## Problem to work on
Which lines in the entries below contain the string "revert"? Show each of them in full.

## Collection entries

Lemma remove_mid_sentence_newlines_forallb s :
  forallb P s = true ->
  forallb P (remove_mid_sentence_newlines decimal_table alnum_table s) = true.
Proof.
  intros H. unfold remove_mid_sentence_newlines.
  apply sub_from_forallb.
  { intros prev r len rep Hm Hr.
    rewrite (stateless_paragraph_marker _ prev None) in Hm.
    destruct r as [|c r]; [discriminate|].
    apply paragraph_marker_match in Hm as (k & -> & _ & ->).
    simpl in Hr |- *. rewrite P_NL in *. simpl. now apply forallb_firstn. }
  apply sub_from_forallb.
  { intros prev r len rep. unfold m_spaces_nl.
    destruct (Nat.leb 1 _); [|discriminate].
    destruct (drop_while is_sp r) as [|c r']; [discriminate|].
    destruct (c =? NL); [|discriminate]. intros [= _ <-] _.
    simpl. now rewrite P_NL. }
  apply sub_from_forallb.
  { intros prev r len rep. unfold m_decimal.
    destruct r as [|a [|n [|b r]]]; try discriminate.
    destruct (_ && _); [|discriminate]. intros [= _ <-] Hr.
    simpl in *. apply andb_true_iff in Hr as [Ha Hr].
    apply andb_true_iff in Hr as [_ Hr]. apply andb_true_iff in Hr as [Hb _].
    now rewrite Ha, Hb, P_DOT. }
  apply sub_from_forallb.
  { intros prev r len rep. unfold m_abbreviation.
    destruct (word_boundary _ _ _); [|discriminate].
    destruct (first_alternative abbreviations r) as [a|] eqn:E; [|discriminate].
    intros [= _ <-] Hr. apply first_alternative_found in E as [_ E].
    pose proof (starts_with_forallb P _ _ E Hr) as Ha.
    rewrite forallb_app in Ha. apply andb_true_iff in Ha as [Ha _].
    apply forallb_app_true; [exact Ha|]. simpl. now rewrite P_DOT, P_SP. }
  apply sub_from_forallb.
  { intros prev r len rep. unfold m_sentence_break.
    destruct r as [|c r]; [discriminate|]. destruct (is_sentence_end c); [|discriminate].
    destruct (Nat.leb 1 _); [|discriminate]. intros [= _ <-] Hr.
    simpl in *. apply andb_true_iff in Hr as [Hc _]. now rewrite Hc, P_NL. }
  apply forallb_strip.
  apply run_forallb; [simpl; now rewrite P_SP|].
  apply run_forallb; [simpl; now rewrite P_SP|exact H].
Qed.

End Insertions.

(** ** Steps 3, 7 and 8 and the characters of the output *)

Lemma remove_control_characters_filter s :
  remove_control_characters s = filter printable s.
Proof. apply re_sub_class_delete. Qed.

Lemma remove_control_characters_printable s :
  forallb printable (remove_control_characters s) = true.
Proof.
  rewrite remove_control_characters_filter.
  induction s as [|c s IH]; [reflexivity|]. simpl.
  destruct (printable c) eqn:E; [simpl; now rewrite E|exact IH].
Qed.

Lemma remove_control_characters_fixed s :
  forallb printable s = true -> remove_control_characters s = s.
Proof.
  rewrite remove_control_characters_filter.
  induction s as [|c s IH]; [reflexivity|]. simpl. intros H.
  apply andb_true_iff in H as [Hc Hs]. now rewrite Hc, (IH Hs).
Qed.

Lemma fix_common_encoding_issues_printable s :
  forallb printable s = true -> forallb printable (fix_common_encoding_issues s) = true.
Proof.
  unfold fix_common_encoding_issues.
  assert (Htab : forallb (fun kv => forallb printable (snd kv)) replacements = true)
    by reflexivity.
  revert s Htab. generalize replacements as tab.
  induction tab as [|[old new] tab IH]; intros s Htab H; [exact H|].
  simpl in Htab. apply andb_true_iff in Htab as [Hnew Htab].
  simpl. apply IH; [exact Htab|]. now apply replace_forallb.
Qed.

Lemma map_fixed (f : N -> N) s :
  (forall c, In c s -> f c = c) -> map f s = s.
Proof.
  induction s as [|c s IH]; [reflexivity|]. intros H. simpl.
  rewrite (H c (or_introl eq_refl)), IH; [reflexivity|].
  intros d Hd. apply H. now right.
Qed.

Lemma requote q s :
  re_sub (m_class (in_class [q; q; q]) [q]) s = s.
Proof.
  rewrite re_sub_class_map. apply map_fixed. intros c _.
  unfold in_class. simpl. destruct (c =? q) eqn:E; [|reflexivity].
  now apply N.eqb_eq in E.
Qed.

Lemma replace_absent x new s :
  forallb (fun c => negb (c =? x)) s = true -> replace [x] new s = s.
Proof.
  unfold replace. induction s as [|c s IH]; [reflexivity|]. intros H.
  simpl in H. apply andb_true_iff in H as [Hc Hs]. apply negb_true_iff in Hc.
  rewrite re_sub_cons by auto with scan. unfold m_literal at 1. cbn [starts_with].
  rewrite N.eqb_sym, Hc. simpl. now rewrite (IH Hs).
Qed.

Lemma replace_gone x new s :
  forallb (fun c => negb (c =? x)) new = true ->
  forallb (fun c => negb (c =? x)) (replace [x] new s) = true.
Proof.
  intros Hnew. unfold replace.
  pattern s, (re_sub (m_literal [x] new) s).
  apply re_sub_ind; [auto with scan | reflexivity | |]; clear s.
  - intros c s Hm IH. unfold m_literal in Hm. cbn [starts_with] in Hm.
    rewrite andb_true_r in Hm. simpl. rewrite IH, andb_true_r.
    rewrite N.eqb_sym. now destruct (x =? c).
  - intros c s len rep Hm IH. unfold m_literal in Hm.
    destruct (starts_with [x] (c :: s)); [|discriminate].
    injection Hm as _ <-. now apply forallb_app_true.
Qed.

Lemma clean_special_characters_plain s :
  forallb printable s = true -> forallb plain (clean_special_characters s) = true.
Proof.
  intros H. unfold clean_special_characters. rewrite 2 requote.
  rewrite re_sub_class_map.
  set (t := map _ s).
  assert (Ht : forallb (fun c => printable c && negb (in_class [EN_DASH; EM_DASH] c)) t
               = true).
  { subst t. rewrite forallb_forall in H |- *. intros c Hc.
    apply in_map_iff in Hc as (d & <- & Hd). specialize (H d Hd).
    destruct (in_class [EN_DASH; EM_DASH] d) eqn:E; [reflexivity|].
    now rewrite H, E. }
  pose proof (replace_forallb
                (fun c => printable c && negb (in_class [EN_DASH; EM_DASH] c))
                [ELLIPSIS] [DOT; DOT; DOT] t eq_refl Ht) as H1.
  pose proof (replace_gone ELLIPSIS [DOT; DOT; DOT] t eq_refl) as H2.
  rewrite forallb_forall in H1, H2 |- *. intros c Hc.
  unfold plain. now rewrite (H1 c Hc), (H2 c Hc).
Qed.

Lemma clean_special_characters_fixed s :
  forallb plain s = true -> clean_special_characters s = s.
Proof.
  intros H. unfold clean_special_characters. rewrite 2 requote.
  rewrite re_sub_class_map.
  assert (Hm : map (fun c => if in_class [EN_DASH; EM_DASH] c then HYPHEN else c) s = s).
  { apply map_fixed. intros c Hc. rewrite forallb_forall in H.
    specialize (H c Hc). unfold plain in H.
    apply andb_true_iff in H as [H _]. apply andb_true_iff in H as [_ H].
    apply negb_true_iff in H. now rewrite H. }
  rewrite Hm. apply replace_absent.
  rewrite forallb_forall in H |- *. intros c Hc. specialize (H c Hc).
  unfold plain in H. now apply andb_true_iff in H as [_ H].
Qed.

Lemma plain_printable s : forallb plain s = true -> forallb printable s = true.
Proof.
  rewrite !forallb_forall. intros H c Hc. specialize (H c Hc). unfold plain in H.
  apply andb_true_iff in H as [H _]. now apply andb_true_iff in H as [H _].
Qed.

Lemma doubled_no_nl t g : doubled t g -> no_nl t = true -> g = t.
Proof.
  induction 1 as [|c t g _ IH|t g _ _]; intros H; [reflexivity| |discriminate].
  simpl in H. apply andb_true_iff in H as [_ H]. now rewrite (IH H).
Qed.

Section Characters.

Variable nfc : str -> str.
Variable decimal_table : N -> bool.
Variable alnum_table : N -> bool.

(** The output holds no control character and none of the dashes and
    ellipses that Step 8 rewrites. *)
Lemma preprocess_text_plain self x :
  forallb plain (preprocess_text nfc decimal_table alnum_table self x) = true.
Proof.
  unfold preprocess_text.
  apply forallb_strip.
  apply remove_empty_lines_forallb; [reflexivity|].
  apply remove_mid_sentence_newlines_forallb; try reflexivity.
  apply remove_excessive_newlines_forallb; [reflexivity|].
  apply normalize_whitespace_forallb; try reflexivity.
  apply clean_special_characters_plain, fix_common_encoding_issues_printable,
    remove_control_characters_printable.
Qed.

End Characters.

(** ** What the methods print *)

Lemma returns_ret {A : Type} (a : A) : returns (ret a) a.
Proof. intros stdout. exists []. unfold ret. rewrite app_nil_r. reflexivity. Qed.

Lemma returns_bind {A B : Type} (m : action A) (k : A -> action B) a b :
  returns m a -> returns (k a) b -> returns (bind m k) b.
Proof.
  intros Hm Hk stdout.
  destruct (Hm stdout) as [p1 E1]. destruct (Hk (stdout ++ p1)) as [p2 E2].
  exists (p1 ++ p2). unfold bind. rewrite E1, E2, app_assoc. reflexivity.
Qed.

(** The digits of a number are ASCII characters. *)
Lemma string_of_uint_ascii d :
  forallb is_ascii (lit (NilEmpty.string_of_uint d)) = true.
Proof.
  induction d; cbn [NilEmpty.string_of_uint lit forallb]; [reflexivity|..];
    rewrite IHd; reflexivity.
Qed.

Lemma str_of_int_ascii n : forallb is_ascii (str_of_int n) = true.
Proof.
  assert (U : forall d, forallb is_ascii (lit (NilZero.string_of_uint d)) = true).
  { intros d. destruct d; try apply (string_of_uint_ascii (_ _)). reflexivity. }
  unfold str_of_int, NilZero.string_of_int.
  destruct (Z.to_int n) as [d|d]; [apply U|].
  cbn [lit forallb]. rewrite U. reflexivity.
Qed.

(** Text made of ASCII literals and numbers. *)
Ltac ascii_text :=
  repeat rewrite forallb_app; repeat rewrite str_of_int_ascii; reflexivity.

Section Printing.

Variable encodable : N -> bool.
Hypothesis ascii_console : forall c, c < 128 -> encodable c = true.

Lemma ascii_encodable s : forallb is_ascii s = true -> forallb encodable s = true.
Proof.
  rewrite !forallb_forall. intros H c Hc. apply ascii_console.
  apply N.ltb_lt. apply (H c Hc).
Qed.

Lemma stdout_write_returns s :
  forallb is_ascii s = true -> returns (Run.stdout_write encodable s) tt.
Proof.
  intros H stdout. exists s. unfold Run.stdout_write.
  rewrite (ascii_encodable s H). reflexivity.
Qed.

Lemma print_returns s :
  forallb is_ascii s = true -> returns (Run.print encodable s) tt.
Proof.
  intros H. unfold Run.print.
  eapply returns_bind; [apply stdout_write_returns, H|].
  apply stdout_write_returns. reflexivity.
Qed.

Lemma for_each_print_returns (stats : list (str * Z)) :
  forallb (fun kv : str * Z => forallb is_ascii (fst kv)) stats = true ->
  returns
    (for_each stats (fun kv =>
       Run.print encodable (lit "  - " ++ fst kv ++ lit ": " ++ str_of_int (snd kv))))
    tt.
Proof.
  induction stats as [|kv stats IH]; cbn [for_each forallb]; intros H.
  - apply returns_ret.
  - apply andb_true_iff in H. destruct H as [Hk Hs].
    eapply returns_bind; [|apply IH, Hs].
    apply print_returns. repeat rewrite forallb_app. rewrite Hk. ascii_text.
Qed.

End Printing.

(** A step's report is printed whole when the console has the ASCII
    characters, and not at all without [verbose]. *)
Lemma print_step_stats_returns encodable self step_name original_text
    processed_text (additional_stats : list (str * Z)) :
  (verbose self = true -> forall c, c < 128 -> encodable c = true) ->
  forallb is_ascii step_name = true ->
  forallb (fun kv : str * Z => forallb is_ascii (fst kv)) additional_stats = true ->
  returns
    (Run._print_step_stats encodable self step_name original_text processed_text
       additional_stats)
    tt.
Proof.
  intros Hc Hn Hs. unfold Run._print_step_stats.
  destruct (verbose self); cbn [negb]; [|apply returns_ret].
  specialize (Hc eq_refl).
  eapply returns_bind;
    [apply print_returns; [exact Hc|]; repeat rewrite forallb_app; rewrite Hn;
     reflexivity|].
  eapply returns_bind; [apply print_returns; [exact Hc|ascii_text]|].
  eapply returns_bind; [apply print_returns; [exact Hc|ascii_text]|].
  destruct additional_stats as [|kv stats]; [apply returns_ret|].
  apply for_each_print_returns; assumption.
Qed.

(** The text the loop of Step 7 carries is the text of
    [fix_common_encoding_issues]. *)
Lemma encoding_loop_text (table : list (str * str)) n t :
  snd (fold_left
         (fun (acc : Z * str) (kv : str * str) =>
            ((fst acc + count (fst kv) (snd acc))%Z,
             replace (fst kv) (snd kv) (snd acc)))
         table (n, t))
  = fold_left (fun t kv => replace (fst kv) (snd kv) t) table t.
Proof.
  revert n t. induction table as [|kv table IH]; intros n t; [reflexivity|].
  cbn [fold_left fst snd]. apply IH.
Qed.

Section Reports.

Variable encodable : N -> bool.
Variable nfc : str -> str.
Variable decimal_table : N -> bool.
Variable alnum_table : N -> bool.
Variable self : TextPreprocessor.
Hypothesis console :
  verbose self = true -> forall c, c < 128 -> encodable c = true.

(** A step: its report, then its text. *)
Ltac step_returns :=
  eapply returns_bind;
  [apply print_step_stats_returns; [exact console|reflexivity|reflexivity]
  |apply returns_ret].

Lemma normalize_unicode_returns text :
  returns (Run.normalize_unicode encodable nfc self text) (normalize_unicode nfc text).
Proof. unfold Run.normalize_unicode. step_returns. Qed.

Lemma remove_control_characters_returns text :
  returns (Run.remove_control_characters encodable self text)
    (remove_control_characters text).
Proof. unfold Run.remove_control_characters. step_returns. Qed.

Lemma fix_common_encoding_issues_returns text :
  returns (Run.fix_common_encoding_issues encodable self text)
    (fix_common_encoding_issues text).
Proof.
  unfold Run.fix_common_encoding_issues, fix_common_encoding_issues.
  rewrite <- (encoding_loop_text replacements 0 text). step_returns.
Qed.

Lemma clean_special_characters_returns text :
  returns (Run.clean_special_characters encodable self text)
    (clean_special_characters text).
Proof. unfold Run.clean_special_characters. step_returns. Qed.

## Written response
  revert s Htab. generalize replacements as tab.
  revert n t. induction table as [|kv table IH]; intros n t; [reflexivity|].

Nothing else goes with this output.